▶ _About this task_
Could you reproduce, word for word, everything below from the line containing "Lemma join_dot_snoc (parts" down to the line containing "rewrite IH by (simpl; lia).", with both of those lines included and no others?

####

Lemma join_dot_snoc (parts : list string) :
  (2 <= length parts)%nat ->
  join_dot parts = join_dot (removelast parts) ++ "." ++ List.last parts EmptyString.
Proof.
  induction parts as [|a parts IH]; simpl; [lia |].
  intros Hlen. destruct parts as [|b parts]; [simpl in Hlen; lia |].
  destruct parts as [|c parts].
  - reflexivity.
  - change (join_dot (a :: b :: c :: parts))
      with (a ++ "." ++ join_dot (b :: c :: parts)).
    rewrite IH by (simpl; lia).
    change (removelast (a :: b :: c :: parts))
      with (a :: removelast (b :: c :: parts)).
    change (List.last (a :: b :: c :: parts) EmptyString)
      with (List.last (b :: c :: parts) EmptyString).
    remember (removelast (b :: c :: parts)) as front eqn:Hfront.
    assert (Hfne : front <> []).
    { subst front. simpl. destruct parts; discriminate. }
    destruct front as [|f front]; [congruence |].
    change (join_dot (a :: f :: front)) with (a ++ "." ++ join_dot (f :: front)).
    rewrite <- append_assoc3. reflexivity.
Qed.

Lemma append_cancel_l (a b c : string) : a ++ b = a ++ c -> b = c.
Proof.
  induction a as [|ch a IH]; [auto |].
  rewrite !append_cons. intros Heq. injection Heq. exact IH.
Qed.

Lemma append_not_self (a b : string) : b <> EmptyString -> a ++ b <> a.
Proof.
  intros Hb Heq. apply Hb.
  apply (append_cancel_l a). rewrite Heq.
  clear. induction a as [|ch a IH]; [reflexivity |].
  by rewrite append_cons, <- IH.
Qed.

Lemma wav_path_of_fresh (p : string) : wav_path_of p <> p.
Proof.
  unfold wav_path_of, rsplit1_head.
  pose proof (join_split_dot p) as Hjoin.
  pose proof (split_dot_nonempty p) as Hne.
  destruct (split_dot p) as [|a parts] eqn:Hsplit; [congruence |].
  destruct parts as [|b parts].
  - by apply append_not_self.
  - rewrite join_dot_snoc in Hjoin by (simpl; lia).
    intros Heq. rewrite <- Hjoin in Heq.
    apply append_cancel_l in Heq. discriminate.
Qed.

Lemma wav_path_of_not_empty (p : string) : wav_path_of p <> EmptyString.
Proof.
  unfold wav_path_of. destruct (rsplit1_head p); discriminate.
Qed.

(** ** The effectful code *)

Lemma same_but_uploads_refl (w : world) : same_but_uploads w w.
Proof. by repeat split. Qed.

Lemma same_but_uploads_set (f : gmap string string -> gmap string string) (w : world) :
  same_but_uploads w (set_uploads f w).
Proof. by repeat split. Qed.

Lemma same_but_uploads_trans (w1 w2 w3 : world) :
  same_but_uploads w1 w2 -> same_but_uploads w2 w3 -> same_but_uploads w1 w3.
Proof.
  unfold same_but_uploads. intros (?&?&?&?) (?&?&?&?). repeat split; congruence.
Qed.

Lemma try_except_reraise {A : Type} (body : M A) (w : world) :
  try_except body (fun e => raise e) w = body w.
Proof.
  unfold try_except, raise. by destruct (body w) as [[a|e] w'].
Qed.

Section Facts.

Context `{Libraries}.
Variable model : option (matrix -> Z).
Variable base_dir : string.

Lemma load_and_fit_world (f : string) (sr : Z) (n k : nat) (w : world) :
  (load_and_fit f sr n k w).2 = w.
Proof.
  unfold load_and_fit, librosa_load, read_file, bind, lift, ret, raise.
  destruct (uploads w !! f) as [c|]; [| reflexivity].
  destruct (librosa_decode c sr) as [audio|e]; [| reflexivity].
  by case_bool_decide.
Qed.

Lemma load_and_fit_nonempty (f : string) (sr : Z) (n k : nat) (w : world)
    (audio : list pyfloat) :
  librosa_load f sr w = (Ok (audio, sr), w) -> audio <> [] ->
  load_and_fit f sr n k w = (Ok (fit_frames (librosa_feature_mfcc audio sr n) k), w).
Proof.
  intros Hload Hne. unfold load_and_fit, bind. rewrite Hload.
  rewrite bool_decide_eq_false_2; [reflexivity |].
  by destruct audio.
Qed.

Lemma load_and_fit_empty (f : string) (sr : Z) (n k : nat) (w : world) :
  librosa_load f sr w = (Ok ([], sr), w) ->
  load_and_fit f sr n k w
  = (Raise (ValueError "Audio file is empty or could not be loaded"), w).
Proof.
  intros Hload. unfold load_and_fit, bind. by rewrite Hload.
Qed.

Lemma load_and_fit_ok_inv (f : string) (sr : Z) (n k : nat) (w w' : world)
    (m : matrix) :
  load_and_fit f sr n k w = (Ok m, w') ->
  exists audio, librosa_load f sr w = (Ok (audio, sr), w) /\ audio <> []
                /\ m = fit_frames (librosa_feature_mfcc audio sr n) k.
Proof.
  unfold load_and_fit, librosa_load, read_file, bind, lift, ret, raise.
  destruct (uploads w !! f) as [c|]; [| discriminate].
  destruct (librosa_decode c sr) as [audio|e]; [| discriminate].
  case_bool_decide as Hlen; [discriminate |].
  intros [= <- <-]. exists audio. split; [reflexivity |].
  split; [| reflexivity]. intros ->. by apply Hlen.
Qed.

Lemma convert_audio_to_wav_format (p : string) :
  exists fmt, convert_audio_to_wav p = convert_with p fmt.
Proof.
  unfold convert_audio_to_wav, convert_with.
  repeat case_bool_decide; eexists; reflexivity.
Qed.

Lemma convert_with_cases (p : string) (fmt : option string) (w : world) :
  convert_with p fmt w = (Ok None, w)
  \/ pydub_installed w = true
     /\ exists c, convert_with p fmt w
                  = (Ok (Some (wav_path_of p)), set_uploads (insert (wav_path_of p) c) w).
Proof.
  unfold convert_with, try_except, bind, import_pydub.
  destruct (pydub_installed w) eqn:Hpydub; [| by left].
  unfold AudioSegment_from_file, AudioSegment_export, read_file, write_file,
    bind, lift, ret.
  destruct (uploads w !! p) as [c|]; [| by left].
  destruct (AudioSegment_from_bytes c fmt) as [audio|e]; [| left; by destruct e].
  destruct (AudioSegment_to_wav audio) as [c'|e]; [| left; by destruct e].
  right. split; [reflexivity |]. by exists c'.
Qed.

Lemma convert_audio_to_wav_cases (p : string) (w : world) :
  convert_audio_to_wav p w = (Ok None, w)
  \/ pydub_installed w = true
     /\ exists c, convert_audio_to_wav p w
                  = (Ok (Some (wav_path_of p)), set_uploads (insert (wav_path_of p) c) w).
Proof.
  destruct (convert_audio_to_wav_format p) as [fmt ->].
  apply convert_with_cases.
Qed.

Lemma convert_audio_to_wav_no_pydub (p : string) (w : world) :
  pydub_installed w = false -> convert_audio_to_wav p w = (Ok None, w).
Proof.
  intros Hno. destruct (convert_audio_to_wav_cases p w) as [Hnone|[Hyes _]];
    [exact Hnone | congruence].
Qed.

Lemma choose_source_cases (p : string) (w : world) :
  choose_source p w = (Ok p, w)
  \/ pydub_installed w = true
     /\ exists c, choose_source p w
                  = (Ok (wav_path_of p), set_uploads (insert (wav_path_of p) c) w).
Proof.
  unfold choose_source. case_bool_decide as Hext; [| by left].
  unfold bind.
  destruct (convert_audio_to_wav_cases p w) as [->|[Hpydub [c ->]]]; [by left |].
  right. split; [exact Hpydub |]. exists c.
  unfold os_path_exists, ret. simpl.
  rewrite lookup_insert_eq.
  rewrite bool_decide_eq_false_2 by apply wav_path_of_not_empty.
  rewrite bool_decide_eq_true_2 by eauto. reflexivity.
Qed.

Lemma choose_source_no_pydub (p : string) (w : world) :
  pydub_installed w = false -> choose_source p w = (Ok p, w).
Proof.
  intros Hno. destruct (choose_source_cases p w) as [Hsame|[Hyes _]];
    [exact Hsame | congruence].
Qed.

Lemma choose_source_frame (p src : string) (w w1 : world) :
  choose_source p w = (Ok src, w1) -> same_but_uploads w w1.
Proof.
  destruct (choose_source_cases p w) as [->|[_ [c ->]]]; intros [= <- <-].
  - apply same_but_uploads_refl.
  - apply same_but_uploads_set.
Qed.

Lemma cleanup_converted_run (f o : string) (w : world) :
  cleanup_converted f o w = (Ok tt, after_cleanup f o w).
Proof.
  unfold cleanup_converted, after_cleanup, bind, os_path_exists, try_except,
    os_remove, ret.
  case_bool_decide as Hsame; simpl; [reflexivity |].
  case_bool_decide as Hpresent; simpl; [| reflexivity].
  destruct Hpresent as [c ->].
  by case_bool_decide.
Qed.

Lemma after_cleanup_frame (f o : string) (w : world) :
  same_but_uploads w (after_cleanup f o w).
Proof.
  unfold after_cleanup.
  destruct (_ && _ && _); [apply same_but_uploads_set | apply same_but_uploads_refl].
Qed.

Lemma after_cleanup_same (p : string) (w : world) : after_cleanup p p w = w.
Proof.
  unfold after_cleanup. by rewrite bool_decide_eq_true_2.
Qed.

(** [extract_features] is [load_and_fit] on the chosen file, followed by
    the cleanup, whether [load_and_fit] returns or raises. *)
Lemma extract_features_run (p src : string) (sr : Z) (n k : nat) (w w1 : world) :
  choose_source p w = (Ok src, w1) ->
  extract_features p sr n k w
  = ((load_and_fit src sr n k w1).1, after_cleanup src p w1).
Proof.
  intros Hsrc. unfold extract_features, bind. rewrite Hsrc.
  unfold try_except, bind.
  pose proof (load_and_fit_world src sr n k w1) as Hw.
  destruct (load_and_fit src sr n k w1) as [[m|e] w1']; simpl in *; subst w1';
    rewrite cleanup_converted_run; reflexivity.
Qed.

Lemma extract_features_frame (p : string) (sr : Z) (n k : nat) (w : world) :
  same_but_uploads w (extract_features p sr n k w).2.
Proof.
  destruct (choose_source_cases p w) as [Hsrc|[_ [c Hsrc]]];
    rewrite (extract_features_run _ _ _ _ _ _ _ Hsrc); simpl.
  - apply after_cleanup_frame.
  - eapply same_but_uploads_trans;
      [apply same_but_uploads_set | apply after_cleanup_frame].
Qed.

####

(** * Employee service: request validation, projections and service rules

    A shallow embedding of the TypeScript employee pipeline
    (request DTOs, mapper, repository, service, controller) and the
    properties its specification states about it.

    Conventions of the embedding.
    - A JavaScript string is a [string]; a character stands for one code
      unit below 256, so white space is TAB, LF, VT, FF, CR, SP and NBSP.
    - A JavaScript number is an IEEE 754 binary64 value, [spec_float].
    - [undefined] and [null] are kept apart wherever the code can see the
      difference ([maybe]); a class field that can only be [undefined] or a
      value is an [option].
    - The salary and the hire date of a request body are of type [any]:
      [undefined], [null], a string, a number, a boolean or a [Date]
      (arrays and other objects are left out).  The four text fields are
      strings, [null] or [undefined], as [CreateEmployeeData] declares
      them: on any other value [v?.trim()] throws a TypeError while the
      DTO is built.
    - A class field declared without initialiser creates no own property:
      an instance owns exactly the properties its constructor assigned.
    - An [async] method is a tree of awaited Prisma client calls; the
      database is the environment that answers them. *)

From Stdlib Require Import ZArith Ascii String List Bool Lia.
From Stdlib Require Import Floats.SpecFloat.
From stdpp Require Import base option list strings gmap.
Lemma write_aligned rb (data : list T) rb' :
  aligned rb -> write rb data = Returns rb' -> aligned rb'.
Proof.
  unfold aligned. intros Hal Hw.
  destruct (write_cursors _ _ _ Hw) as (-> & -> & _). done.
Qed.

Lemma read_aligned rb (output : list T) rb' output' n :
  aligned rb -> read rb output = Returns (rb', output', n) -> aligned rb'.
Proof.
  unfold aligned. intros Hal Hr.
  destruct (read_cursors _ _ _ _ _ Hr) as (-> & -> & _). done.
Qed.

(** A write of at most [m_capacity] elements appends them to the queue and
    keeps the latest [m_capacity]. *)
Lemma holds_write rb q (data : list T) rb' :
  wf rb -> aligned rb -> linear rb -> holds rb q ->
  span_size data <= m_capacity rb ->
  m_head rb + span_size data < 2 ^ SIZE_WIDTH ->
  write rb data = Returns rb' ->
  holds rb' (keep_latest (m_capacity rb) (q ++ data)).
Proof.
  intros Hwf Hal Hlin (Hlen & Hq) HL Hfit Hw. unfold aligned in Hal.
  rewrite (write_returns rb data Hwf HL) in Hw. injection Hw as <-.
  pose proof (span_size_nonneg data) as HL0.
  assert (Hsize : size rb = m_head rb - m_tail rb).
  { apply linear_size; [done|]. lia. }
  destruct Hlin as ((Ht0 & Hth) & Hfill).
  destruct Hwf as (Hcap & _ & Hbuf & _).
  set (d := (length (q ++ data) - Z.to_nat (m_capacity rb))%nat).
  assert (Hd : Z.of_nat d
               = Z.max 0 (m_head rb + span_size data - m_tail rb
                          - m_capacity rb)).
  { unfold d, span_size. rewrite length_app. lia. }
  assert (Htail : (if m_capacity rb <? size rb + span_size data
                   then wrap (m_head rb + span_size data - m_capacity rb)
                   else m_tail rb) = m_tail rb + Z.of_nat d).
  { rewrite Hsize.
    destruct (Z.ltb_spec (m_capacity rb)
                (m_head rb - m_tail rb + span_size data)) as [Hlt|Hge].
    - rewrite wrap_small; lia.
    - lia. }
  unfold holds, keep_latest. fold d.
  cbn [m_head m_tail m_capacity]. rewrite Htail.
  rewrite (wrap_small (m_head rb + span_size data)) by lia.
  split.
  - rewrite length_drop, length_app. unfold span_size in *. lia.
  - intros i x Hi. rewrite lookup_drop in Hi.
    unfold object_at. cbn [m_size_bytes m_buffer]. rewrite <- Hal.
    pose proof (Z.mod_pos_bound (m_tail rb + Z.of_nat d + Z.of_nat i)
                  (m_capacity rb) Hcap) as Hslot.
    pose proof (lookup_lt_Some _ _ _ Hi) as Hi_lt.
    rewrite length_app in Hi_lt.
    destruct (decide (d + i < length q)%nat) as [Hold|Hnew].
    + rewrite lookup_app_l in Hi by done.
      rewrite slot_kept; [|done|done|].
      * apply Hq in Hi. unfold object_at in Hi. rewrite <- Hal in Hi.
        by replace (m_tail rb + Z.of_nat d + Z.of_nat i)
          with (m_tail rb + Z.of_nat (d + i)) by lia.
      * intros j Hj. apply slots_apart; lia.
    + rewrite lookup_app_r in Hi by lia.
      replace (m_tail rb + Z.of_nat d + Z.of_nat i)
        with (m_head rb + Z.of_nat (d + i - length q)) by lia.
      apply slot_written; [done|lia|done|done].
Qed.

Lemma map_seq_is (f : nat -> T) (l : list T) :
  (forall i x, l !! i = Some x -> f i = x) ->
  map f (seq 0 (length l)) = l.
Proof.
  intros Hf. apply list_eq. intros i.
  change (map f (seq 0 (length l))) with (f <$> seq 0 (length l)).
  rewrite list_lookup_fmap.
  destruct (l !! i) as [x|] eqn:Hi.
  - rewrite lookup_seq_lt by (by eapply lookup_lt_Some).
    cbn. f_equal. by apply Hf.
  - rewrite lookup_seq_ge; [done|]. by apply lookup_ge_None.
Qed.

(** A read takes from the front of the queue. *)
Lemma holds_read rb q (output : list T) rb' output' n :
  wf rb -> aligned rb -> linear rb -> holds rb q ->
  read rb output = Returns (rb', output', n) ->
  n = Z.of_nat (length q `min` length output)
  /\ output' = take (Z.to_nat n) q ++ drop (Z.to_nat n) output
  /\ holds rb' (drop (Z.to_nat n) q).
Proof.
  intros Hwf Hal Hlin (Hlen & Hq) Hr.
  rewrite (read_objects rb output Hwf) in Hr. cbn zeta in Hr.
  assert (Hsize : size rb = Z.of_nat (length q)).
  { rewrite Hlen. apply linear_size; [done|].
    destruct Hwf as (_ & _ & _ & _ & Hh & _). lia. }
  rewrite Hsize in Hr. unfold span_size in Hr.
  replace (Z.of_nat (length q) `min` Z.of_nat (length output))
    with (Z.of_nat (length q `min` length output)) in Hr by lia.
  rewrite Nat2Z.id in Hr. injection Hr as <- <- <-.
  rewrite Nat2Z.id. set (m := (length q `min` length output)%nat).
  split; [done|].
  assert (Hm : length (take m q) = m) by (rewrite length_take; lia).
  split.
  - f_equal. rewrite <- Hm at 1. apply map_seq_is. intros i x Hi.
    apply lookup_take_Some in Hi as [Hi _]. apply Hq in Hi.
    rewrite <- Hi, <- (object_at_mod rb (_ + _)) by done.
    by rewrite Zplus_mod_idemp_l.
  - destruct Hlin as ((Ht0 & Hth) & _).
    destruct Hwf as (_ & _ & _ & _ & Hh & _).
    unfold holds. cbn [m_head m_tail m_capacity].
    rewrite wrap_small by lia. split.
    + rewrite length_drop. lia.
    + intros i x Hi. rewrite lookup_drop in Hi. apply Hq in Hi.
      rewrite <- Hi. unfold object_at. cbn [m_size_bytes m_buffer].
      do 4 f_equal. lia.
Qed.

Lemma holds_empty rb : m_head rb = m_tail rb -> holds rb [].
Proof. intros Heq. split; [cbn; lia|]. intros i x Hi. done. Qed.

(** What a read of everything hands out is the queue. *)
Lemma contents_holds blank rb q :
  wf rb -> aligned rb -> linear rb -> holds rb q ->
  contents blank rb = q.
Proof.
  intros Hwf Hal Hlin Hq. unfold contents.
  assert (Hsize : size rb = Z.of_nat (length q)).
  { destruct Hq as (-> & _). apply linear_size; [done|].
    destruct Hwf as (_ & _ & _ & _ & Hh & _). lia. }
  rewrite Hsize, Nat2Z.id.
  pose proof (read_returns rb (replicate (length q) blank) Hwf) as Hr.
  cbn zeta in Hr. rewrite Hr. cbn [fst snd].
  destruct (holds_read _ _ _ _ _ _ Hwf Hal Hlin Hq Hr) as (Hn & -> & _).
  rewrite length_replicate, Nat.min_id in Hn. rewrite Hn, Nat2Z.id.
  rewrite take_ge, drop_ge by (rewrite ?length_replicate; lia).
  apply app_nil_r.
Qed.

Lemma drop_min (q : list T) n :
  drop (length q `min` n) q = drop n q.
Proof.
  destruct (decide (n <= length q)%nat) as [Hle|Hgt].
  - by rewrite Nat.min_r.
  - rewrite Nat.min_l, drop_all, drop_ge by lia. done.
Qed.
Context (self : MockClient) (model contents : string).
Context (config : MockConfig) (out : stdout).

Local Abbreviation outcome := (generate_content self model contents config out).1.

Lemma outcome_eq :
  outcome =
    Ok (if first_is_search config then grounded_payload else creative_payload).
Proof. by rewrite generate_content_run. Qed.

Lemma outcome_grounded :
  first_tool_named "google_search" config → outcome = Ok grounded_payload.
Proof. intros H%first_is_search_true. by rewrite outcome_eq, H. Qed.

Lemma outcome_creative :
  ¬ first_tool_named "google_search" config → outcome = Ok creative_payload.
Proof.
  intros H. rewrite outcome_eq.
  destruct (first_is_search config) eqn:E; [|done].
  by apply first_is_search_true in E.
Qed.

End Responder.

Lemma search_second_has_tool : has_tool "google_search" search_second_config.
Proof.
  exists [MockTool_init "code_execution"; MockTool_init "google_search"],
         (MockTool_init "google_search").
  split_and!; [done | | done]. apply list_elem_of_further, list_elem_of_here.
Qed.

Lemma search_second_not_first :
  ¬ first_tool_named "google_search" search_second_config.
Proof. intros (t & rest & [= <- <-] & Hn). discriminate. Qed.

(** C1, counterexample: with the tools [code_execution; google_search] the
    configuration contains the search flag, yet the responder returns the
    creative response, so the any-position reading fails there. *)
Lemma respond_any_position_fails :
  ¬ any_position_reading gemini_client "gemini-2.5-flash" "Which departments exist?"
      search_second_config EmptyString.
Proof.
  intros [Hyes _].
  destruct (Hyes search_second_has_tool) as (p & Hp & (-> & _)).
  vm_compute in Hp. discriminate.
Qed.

####

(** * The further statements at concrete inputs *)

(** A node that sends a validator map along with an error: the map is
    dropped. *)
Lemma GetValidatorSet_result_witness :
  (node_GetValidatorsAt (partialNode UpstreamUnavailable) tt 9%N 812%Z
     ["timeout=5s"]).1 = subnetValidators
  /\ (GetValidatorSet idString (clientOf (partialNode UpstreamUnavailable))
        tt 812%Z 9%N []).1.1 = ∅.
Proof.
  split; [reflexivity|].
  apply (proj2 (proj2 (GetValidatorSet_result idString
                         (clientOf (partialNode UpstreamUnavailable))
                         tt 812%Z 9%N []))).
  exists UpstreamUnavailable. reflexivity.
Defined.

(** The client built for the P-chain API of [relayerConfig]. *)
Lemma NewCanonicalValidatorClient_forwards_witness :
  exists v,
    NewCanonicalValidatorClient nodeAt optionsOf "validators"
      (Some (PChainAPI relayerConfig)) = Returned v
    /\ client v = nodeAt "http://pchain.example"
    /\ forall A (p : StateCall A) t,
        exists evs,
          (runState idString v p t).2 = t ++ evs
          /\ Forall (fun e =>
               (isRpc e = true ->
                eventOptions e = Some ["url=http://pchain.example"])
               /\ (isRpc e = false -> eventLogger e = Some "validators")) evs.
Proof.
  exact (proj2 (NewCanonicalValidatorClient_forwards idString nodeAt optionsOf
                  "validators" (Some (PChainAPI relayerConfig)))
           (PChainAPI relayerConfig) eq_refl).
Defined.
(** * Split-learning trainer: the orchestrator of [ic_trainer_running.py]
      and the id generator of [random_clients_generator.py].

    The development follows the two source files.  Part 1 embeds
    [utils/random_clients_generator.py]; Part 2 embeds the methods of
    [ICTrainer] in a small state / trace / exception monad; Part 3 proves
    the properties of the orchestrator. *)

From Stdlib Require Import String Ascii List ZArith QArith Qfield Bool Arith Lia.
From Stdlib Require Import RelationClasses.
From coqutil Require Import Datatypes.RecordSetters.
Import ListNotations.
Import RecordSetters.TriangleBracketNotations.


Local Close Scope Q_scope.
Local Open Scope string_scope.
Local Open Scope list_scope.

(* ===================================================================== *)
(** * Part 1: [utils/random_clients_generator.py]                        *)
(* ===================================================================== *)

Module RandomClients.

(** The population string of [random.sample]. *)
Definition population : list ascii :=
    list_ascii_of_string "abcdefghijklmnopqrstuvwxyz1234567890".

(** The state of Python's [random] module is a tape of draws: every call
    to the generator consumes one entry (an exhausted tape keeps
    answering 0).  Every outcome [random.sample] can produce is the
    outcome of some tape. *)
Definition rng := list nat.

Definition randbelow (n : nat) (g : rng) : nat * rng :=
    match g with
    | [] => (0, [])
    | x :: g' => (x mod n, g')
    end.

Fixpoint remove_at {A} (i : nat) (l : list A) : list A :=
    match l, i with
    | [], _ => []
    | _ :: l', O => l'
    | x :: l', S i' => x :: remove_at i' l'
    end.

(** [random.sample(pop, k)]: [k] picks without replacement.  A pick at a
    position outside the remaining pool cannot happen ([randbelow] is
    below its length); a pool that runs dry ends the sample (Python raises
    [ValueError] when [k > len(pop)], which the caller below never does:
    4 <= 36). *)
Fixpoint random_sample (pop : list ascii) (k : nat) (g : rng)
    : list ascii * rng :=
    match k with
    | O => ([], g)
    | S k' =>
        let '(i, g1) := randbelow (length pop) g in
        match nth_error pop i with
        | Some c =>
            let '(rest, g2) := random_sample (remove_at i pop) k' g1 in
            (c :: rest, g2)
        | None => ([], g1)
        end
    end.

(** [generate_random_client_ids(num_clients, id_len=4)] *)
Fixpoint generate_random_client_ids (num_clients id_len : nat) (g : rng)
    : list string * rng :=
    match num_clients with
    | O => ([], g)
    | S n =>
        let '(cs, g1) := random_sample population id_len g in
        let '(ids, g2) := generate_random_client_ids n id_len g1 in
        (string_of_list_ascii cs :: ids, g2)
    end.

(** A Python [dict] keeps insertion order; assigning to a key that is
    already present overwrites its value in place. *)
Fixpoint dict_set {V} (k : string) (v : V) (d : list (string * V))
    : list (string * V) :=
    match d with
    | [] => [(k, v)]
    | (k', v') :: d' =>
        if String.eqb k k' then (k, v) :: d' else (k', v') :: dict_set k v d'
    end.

####

▶ _Solution below_
Lemma join_dot_snoc (parts : list string) :
  (2 <= length parts)%nat ->
  join_dot parts = join_dot (removelast parts) ++ "." ++ List.last parts EmptyString.
Proof.
  induction parts as [|a parts IH]; simpl; [lia |].
  intros Hlen. destruct parts as [|b parts]; [simpl in Hlen; lia |].
  destruct parts as [|c parts].
  - reflexivity.
  - change (join_dot (a :: b :: c :: parts))
      with (a ++ "." ++ join_dot (b :: c :: parts)).
    rewrite IH by (simpl; lia).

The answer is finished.